October
2003
Upstream Steel Industry Suppliers are Strengthening
President Bush's Steel Program is Lauded by the Chairman of the American
Steel Coalition as the Preserver of over 1.1 Million American Jobs
Washington— President Bush’s Steel Program
has helped to preserve more than 1.1 million jobs and it must be maintained
for the full three years intended, said Charles W. Connors, president
and CEO of Magneco-Metrel in Addison, Illinois, and chairman of the American
Steel Coalition, which represents small and medium-sized businesses who
support the 201 steel tariff remedy.
Connors said while it has been estimated that since
the tariffs, 16,000 steelworkers’ jobs have been restored at formerly
closed mills, little attention has been given to the significant volume
of upstream manufacturing companies that supply products and services
to the steel industry and whose viability depends on having a healthy
domestic steel industry. He said industry experts estimate these upstream
manufacturers employ in excess of 1.1 million people in this sector.

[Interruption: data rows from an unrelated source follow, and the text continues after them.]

(** * ERPNext code analyzer: structure extractor and relationship detector

    A shallow embedding of [src/extractor.py] (class [CodeExtractor]) and
    [src/relationships.py] (class [RelationshipDetector]), together with the
    part of Python's [ast] module both analysers rely on: the shape of the
    syntax tree, [ast.iter_child_nodes] and the breadth-first [ast.walk].

    Mutable instance attributes are threaded explicitly: every method takes
    the instance and returns the updated instance.  Exceptions are values of
    [exn]; text written with [print] is returned as a list of [output]. *)

From stdpp Require Import base option list gmap strings sorting pretty.
From Stdlib Require Import ZArith Lia Ascii.

Set Warnings "-register-all".

Local Open Scope string_scope.
Local Open Scope list_scope.
Local Open Scope Z_scope.

(** ** The syntax tree *)

Module Ast.

(** An [alias] of an import statement: [import name as asname]. *)
Record alias := Alias { alias_name : string; asname : option string }.

(** The node classes the two analysers test for, with the attributes they
    read and, for the walk, all child nodes in the field order of the
    class.  Every other statement or expression class is [Other] with its
    children in field order.  [arg_names] of a function definition is
    [[a.arg for a in node.args.args]]; the [arguments] subtree itself
    (annotations and default values) is the child [args].  Childless marker
    nodes that carry no data (expression contexts, operators) are left out
    of the child lists: no analyser matches them. *)
Inductive node : Type :=
| Module (body : list node)
| FunctionDef (name : string) (lineno : Z) (arg_names : list string)
    (args : node) (body decorator_list rest : list node)
| AsyncFunctionDef (name : string) (lineno : Z) (arg_names : list string)
    (args : node) (body decorator_list rest : list node)
| ClassDef (name : string) (lineno : Z)
    (bases keywords body decorator_list type_params : list node)
| Import (lineno : Z) (names : list alias)
| ImportFrom (lineno : Z) (module : option string) (names : list alias)
| AliasNode (a : alias)
| Call (lineno : Z) (func : node) (args keywords : list node)
| Name (lineno : Z) (id : string)
| Attribute (lineno : Z) (value : node) (attr : string)
| Other (children : list node).

(** [ast.iter_child_nodes]: the direct children, in field order. *)
Definition iter_child_nodes (n : node) : list node :=
  match n with
  | Module body => body
  | FunctionDef _ _ _ args body decorator_list rest
  | AsyncFunctionDef _ _ _ args body decorator_list rest =>
      args :: body ++ decorator_list ++ rest
  | ClassDef _ _ bases keywords body decorator_list type_params =>
      bases ++ keywords ++ body ++ decorator_list ++ type_params
  | Import _ names | ImportFrom _ _ names => AliasNode <$> names
  | AliasNode _ => []
  | Call _ func args keywords => func :: args ++ keywords
  | Name _ _ => []
  | Attribute _ value _ => [value]
  | Other children => children
  end.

“My company, which is a steel industry supplier
and customer (employing 143 people in Illinois, northern Indiana and eastern
Ohio), came close to bankruptcy, losing $2 million in 2001 and $300,000
in January and February 2002. One more month with such losses and we would
have been out of business,” Connors said. He credits President Bush’s
Steel Program, launched in March of 2002, with the survival of his company
and thousands like it, and urges the President to keep the steel safeguard
in place until March of 2005 as promised.
University of Maryland Professor and former Director
of Economics for the U.S. International Trade Commission, Peter Morici,
said the tariffs are having their intended effect as U.S. steelmakers
are seizing on the three-year- program by revamping their operations to
increase competitiveness.
“If you take away the tariffs now, a lot of the
progress that has been made will be dashed, and consuming industries will
be harmed,” Professor Morici said. “It is in the long term
best interests of steel consumers to have a healthy domestic steel industry.

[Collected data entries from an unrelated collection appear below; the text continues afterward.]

(** * pymunk / easymunk: the 2x2 matrix helper, the constraint bindings and
      the pyglet debug-draw adapter.

    Numbers are exact reals: a Python [float] (or [int]) is the real number
    it denotes.  Rounding, infinities and NaN are outside this development. *)

From Stdlib Require Import Reals Lra List String ZArith Lia Bool.
Import ListNotations.
Open Scope string_scope.

(** ** Python exceptions and results *)

Inductive exn : Type :=
| TypeError
| ValueError
| IndexError
| ZeroDivisionError
| AttributeError
| OverflowError
| Exception (msg : string).

(** What a call does: it returns a value, it raises, or what it does is
    decided by code that is not in the modelled files (a special method of
    [Vec2d], arithmetic on a matrix entry that is not a number, a helper of
    easymunk/math.py applied to a non-number).  Nothing is claimed about
    the last case. *)
Inductive outcome (A : Type) : Type :=
| Ok (a : A)
| Err (e : exn)
| Outside.
Arguments Ok {A} a.
Arguments Err {A} e.
Arguments Outside {A}.

Definition bind {A B : Type} (r : outcome A) (f : A -> outcome B) : outcome B :=
  match r with
  | Ok a => f a
  | Err e => Err e
  | Outside => Outside
  end.

Declare Scope py_scope.
Delimit Scope py_scope with py.
Notation "x <- r ;; k" := (bind r (fun x => k))
  (at level 61, r at next level, right associativity) : py_scope.
Notation "' p <- r ;; k" := (bind r (fun p => k))
  (at level 61, p pattern, r at next level, right associativity) : py_scope.

(** ** mat22.py *)

Module Mat22.
Open Scope R_scope.

(** [class Mat22(NamedTuple)]: four fields, no setter. *)
Record Mat22 : Type := mk { a : R; b : R; c : R; d : R }.

(** [Vec2d] lives in vec2d.py; mat22.py only builds it from two numbers and
    unpacks it into two numbers. *)
Record Vec2d : Type := mkVec { x : R; y : R }.

Definition scale (scale_x : R) (scale_y : option R) : Mat22 :=
  let scale_y := match scale_y with None => scale_x | Some s => s end in
  mk scale_x 0 0 scale_y.

Definition identity : Mat22 := scale 1 (Some 1).

Definition zero : Mat22 := mk 0 0 0 0.

Definition trace (self : Mat22) : R := a self + d self.

Definition determinant (self : Mat22) : R :=
  a self * d self - b self * c self.

Definition transposed (self : Mat22) : Mat22 :=
  mk (a self) (c self) (b self) (d self).

Definition T (self : Mat22) : Mat22 := transposed self.

Definition add (self other : Mat22) : Mat22 :=
  let '(mk a b c d) := self in
  let '(mk x y z w) := other in
  mk (a + x) (b + y) (c + z) (d + w).

Definition sub (self other : Mat22) : Mat22 :=
  let '(mk a b c d) := self in
  let '(mk x y z w) := other in
  mk (a - x) (b - y) (c - z) (d - w).

Definition _real_mul (self : Mat22) (r : R) : Mat22 :=
  let '(mk a b c d) := self in
  mk (a * r) (b * r) (c * r) (d * r).

(** The third entry is [c * x + b * z], as the source has it. *)
Definition _mat_mul (self other : Mat22) : Mat22 :=
  let '(mk a b c d) := self in
  let '(mk x y z w) := other in
  mk (a * x + b * z) (a * y + b * w) (c * x + b * z) (c * y + d * w).

Definition transform_vector (self : Mat22) (vec : Vec2d) : Vec2d :=
  let '(mkVec x y) := vec in
  mkVec (a self * x + c self * y) (b self * x + d self * y).

(** [inverse]: the first division, [self.d / det], raises when [det] is 0. *)
Definition inverse (self : Mat22) : outcome Mat22 :=
  let det := determinant self in
  if Req_dec_T det 0 then Err ZeroDivisionError
  else Ok (mk (d self / det) (- b self / det) (- c self / det) (a self / det)).

(** A Python number that is a [float] or a [complex]. *)
Inductive num : Type :=
| Real (r : R)
| Cplx (re im : R).

(** Modelled from the spec: [sqrt] is imported from easymunk/math.py, which
    is not under src; it is taken to be the real square root, raising
    [ValueError] on a negative argument as [math.sqrt] does. *)
Definition math_sqrt (v : R) : outcome R :=
  if Rle_dec 0 v then Ok (sqrt v) else Err ValueError.

(** [eigenvalues]: [aux] is the discriminant; a negative one gives the
    conjugate pair [(d + a +- i sqrt(-aux)) / 2]. *)
Definition eigenvalues (self : Mat22) : outcome (num * num) :=
  let '(mk a b c d) := self in
  let aux := d ^ 2 - 2 * a * d + a ^ 2 + 4 * c * b in
  if Rle_dec 0 aux then
    (aux <- math_sqrt aux ;;
     Ok (Real ((d + a + aux) / 2), Real ((d + a - aux) / 2)))%py
  else
    (s <- math_sqrt (- aux) ;;
     Ok (Cplx ((d + a) / 2) (s / 2), Cplx ((d + a) / 2) (- s / 2)))%py.

(** [l - self.a] for an eigenvalue [l]. *)
Definition num_sub_real (l : num) (r : R) : num :=
  match l with
  | Real v => Real (v - r)
  | Cplx re im => Cplx (re - r) im
  end.

(** [self.c / z]: a float divided by a float or a complex. *)
Definition real_div_num (r : R) (z : num) : outcome num :=
  match z with
  | Real v =>
      if Req_dec_T v 0 then Err ZeroDivisionError else Ok (Real (r / v))
  | Cplx re im =>
      if Req_dec_T re 0 then
        if Req_dec_T im 0 then Err ZeroDivisionError
        else Ok (Cplx (r * re / (re * re + im * im))
                      (- (r * im) / (re * re + im * im)))
      else Ok (Cplx (r * re / (re * re + im * im))
                    (- (r * im) / (re * re + im * im)))
  end.

(** [eigenvectors]: both quotients are computed, then [Vec2d.normalized]
    (vec2d.py) is called on each vector. *)
Definition eigenvectors (self : Mat22) : outcome (Vec2d * Vec2d) :=
  ('(l1, l2) <- eigenvalues self ;;
   v1 <- real_div_num (c self) (num_sub_real l1 (a self)) ;;
   v2 <- real_div_num (c self) (num_sub_real l2 (a self)) ;;
   Outside)%py.

(** *** Operands as Python passes them

    The values an operand can be: [None], [NotImplemented], a string, a
    real number (int, float, bool), a complex number, a [Vec2d], a
    [Mat22], a tuple, a list, and the generator [rows] and [cols] return
    (given by what it yields). *)
#[warnings="-register-all"]
Inductive pyval : Type :=
| PNone
| PNotImplemented
| PStr (s : string)
| PNum (r : R)
| PComplex (re im : R)
| PVec (v : Vec2d)
| PMat (m : Mat22)
| PTuple (l : list pyval)
| PList (l : list pyval)
| PGen (l : list pyval).

Definition of_num (n : num) : pyval :=
  match n with
  | Real r => PNum r
  | Cplx re im => PComplex re im
  end.

Definition __add__ (self : Mat22) (other : pyval) : pyval :=
  match other with
  | PMat other => PMat (add self other)
  | _ => PNotImplemented
  end.

Definition __sub__ (self : Mat22) (other : pyval) : pyval :=
  match other with
  | PMat other => PMat (sub self other)
  | _ => PNotImplemented
  end.

Definition __matmul__ (self : Mat22) (other : pyval) : pyval :=
  match other with
  | PMat other => PMat (_mat_mul self other)
  | _ => PNotImplemented
  end.

(** [isinstance(other, Real)] holds of [PNum] only; [float(other)] is then
    the number itself. *)
Definition __mul__ (self : Mat22) (other : pyval) : pyval :=
  match other with
  | PMat other => PMat (_mat_mul self other)
  | PNum r => PMat (_real_mul self r)
  | PVec v => PVec (transform_vector self v)
  | _ => PNotImplemented
  end.

Definition __rmul__ (self : Mat22) (other : pyval) : pyval :=
  match other with
  | PNum r => PMat (_real_mul self r)
  | _ => PNotImplemented
  end.

(** [1 / other] with the int 1 on the left: a number divides, a [Vec2d]
    answers through its own [__rtruediv__], anything else is a type
    error. *)
Definition one_over (other : pyval) : outcome num :=
  match other with
  | PNum r => real_div_num 1 (Real r)
  | PComplex re im => real_div_num 1 (Cplx re im)
  | PVec _ => Outside
  | _ => Err TypeError
  end.

(** [float(v)] for what [1 / other] returns. *)
Definition py_float (n : num) : outcome R :=
  match n with
  | Real r => Ok r
  | Cplx _ _ => Err TypeError
  end.

Definition __truediv__ (self : Mat22) (other : pyval) : outcome Mat22 :=
  (q <- one_over other ;;
   r <- py_float q ;;
   Ok (_real_mul self r))%py.

(** [v == n] for an int [n]. *)
Definition eq_int (v : pyval) (n : R) : outcome bool :=
  match v with
  | PNum r => Ok (if Req_dec_T r n then true else false)
  | PComplex re im =>
      Ok (if Req_dec_T re n then if Req_dec_T im 0 then true else false
          else false)
  | PVec _ => Outside
  | _ => Ok false
  end.

(** [v == (n, m)]: tuple comparison goes through the items in order, stops
    at the first pair that differs, and compares the lengths last.  A
    [Mat22] is a tuple of four floats; a list never equals a tuple. *)
Definition eq_pair (v : pyval) (n m : R) : outcome bool :=
  match v with
  | PTuple [] => Ok false
  | PTuple (u :: l) =>
      (e <- eq_int u n ;;
       if e then
         match l with
         | [] => Ok false
         | w :: l' =>
             e' <- eq_int w m ;;
             if e' then Ok (match l' with [] => true | _ => false end)
             else Ok false
         end
       else Ok false)%py
  | PVec _ => Outside
  | _ => Ok false
  end.

Definition __getitem__ (self : Mat22) (idx : pyval) : outcome pyval :=
  (e <- eq_int idx 0 ;;
   if e then Ok (PVec (mkVec (a self) (c self))) else
   e <- eq_int idx 1 ;;
   if e then Ok (PVec (mkVec (b self) (d self))) else
   e <- eq_pair idx 0 0 ;;
   if e then Ok (PNum (a self)) else
   e <- eq_pair idx 0 1 ;;
   if e then Ok (PNum (c self)) else
   e <- eq_pair idx 1 0 ;;
   if e then Ok (PNum (b self)) else
   e <- eq_pair idx 1 1 ;;
   if e then Ok (PNum (d self)) else
   Err IndexError)%py.

Definition rows (self : Mat22) : pyval :=
  PGen [PVec (mkVec (a self) (c self)); PVec (mkVec (b self) (d self))].

Definition cols (self : Mat22) : pyval :=
  PGen [PVec (mkVec (a self) (b self)); PVec (mkVec (c self) (d self))].

(** [u, w = v]: unpacking into two targets.  A sequence of another length
    is a [ValueError], a value that cannot be iterated a [TypeError]; a
    string yields its characters, a [Mat22] its four entries, a [Vec2d] its
    two coordinates (as [transform_vector] relies on). *)
Definition unpack2 (v : pyval) : outcome (pyval * pyval) :=
  match v with
  | PTuple [u; w] | PList [u; w] | PGen [u; w] => Ok (u, w)
  | PTuple _ | PList _ | PGen _ => Err ValueError
  | PStr (String c1 (String c2 EmptyString)) =>
      Ok (PStr (String c1 EmptyString), PStr (String c2 EmptyString))
  | PStr _ => Err ValueError
  | PMat _ => Err ValueError
  | PVec v => Ok (PNum (x v), PNum (y v))
  | PNone | PNotImplemented | PNum _ | PComplex _ _ => Err TypeError
  end.

(** [Mat22(a, b, c, d)]: the constructor stores what it is given; a matrix
    with an entry that is not a real number is outside the model. *)
Definition Mat22_new (a b c d : pyval) : outcome Mat22 :=
  match a, b, c, d with
  | PNum a, PNum b, PNum c, PNum d => Ok (mk a b c d)
  | _, _, _, _ => Outside
  end.

Definition as_mat2 (obj : pyval) : outcome Mat22 :=
  match obj with
  | PMat m => Ok m
  | PTuple _ | PList _ =>
      ('(p, q) <- unpack2 obj ;;
       '(a, b) <- unpack2 p ;;
       '(c, d) <- unpack2 q ;;
       Mat22_new a b c d)%py
  | PVec _ => Outside
  | _ => Err TypeError
  end.

(** The operators as the interpreter runs them: a method that returns
    [NotImplemented] hands over to the reflected method of the other
    operand, which for every operand here but a [Vec2d] ends in a
    [TypeError]. *)
Definition reflected (other : pyval) : outcome pyval :=
  match other with
  | PVec _ => Outside
  | _ => Err TypeError
  end.

Definition op_add (self : Mat22) (other : pyval) : outcome pyval :=
  match __add__ self other with
  | PNotImplemented => reflected other
  | v => Ok v
  end.

Definition op_sub (self : Mat22) (other : pyval) : outcome pyval :=
  match __sub__ self other with
  | PNotImplemented => reflected other
  | v => Ok v
  end.

Definition op_matmul (self : Mat22) (other : pyval) : outcome pyval :=
  match __matmul__ self other with
  | PNotImplemented => reflected other
  | v => Ok v
  end.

Otherwise, ready availability of steel products at affordable prices,
as we now have, will not be the case.”
“ ... Overall imports of steel are up since the
tariffs were implemented and most steel prices are below 20-year averages,”
Senator Evan Bayh (D-Ind) said in recent testimony before the International
Trade Commission aimed at gauging impact of the steel tariffs. “Prices
in the U.S. market are below those in most other major steel markets.
These statistics are evidence that, however invaluable, the tariffs represent
a modest remedy for the industry. When you take all of these factors into
account, it is really remarkable what the industry has accomplished in
18 months.”
“President Bush warned steelmakers to restructure
or lose the tariffs. As a consequence of the stability created by the
tariffs, steelmaking assets were redeployed getting rid of burdensome
legacy costs and improving work rules and plant floor efficiency, thus
shifting the cost curve. Overall, the steel program benefited U.S. manufacturers
and saved jobs in the long run by ensuring a steady supply of steel made
at lower cost,” Morici said.
Despite what the critics have said, Connors insists
that maintaining the tariffs is the best way to ensure the health of the
domestic steel industry.
“Some users of steel products are clamoring to
have the Administration end the sanctions early, saying they’re
being hurt because they have to pay higher prices for raw materials,”
Connors said. “But the latest global pricing data reveals that U.S.
prices for domestic steel are among the lowest in the world.”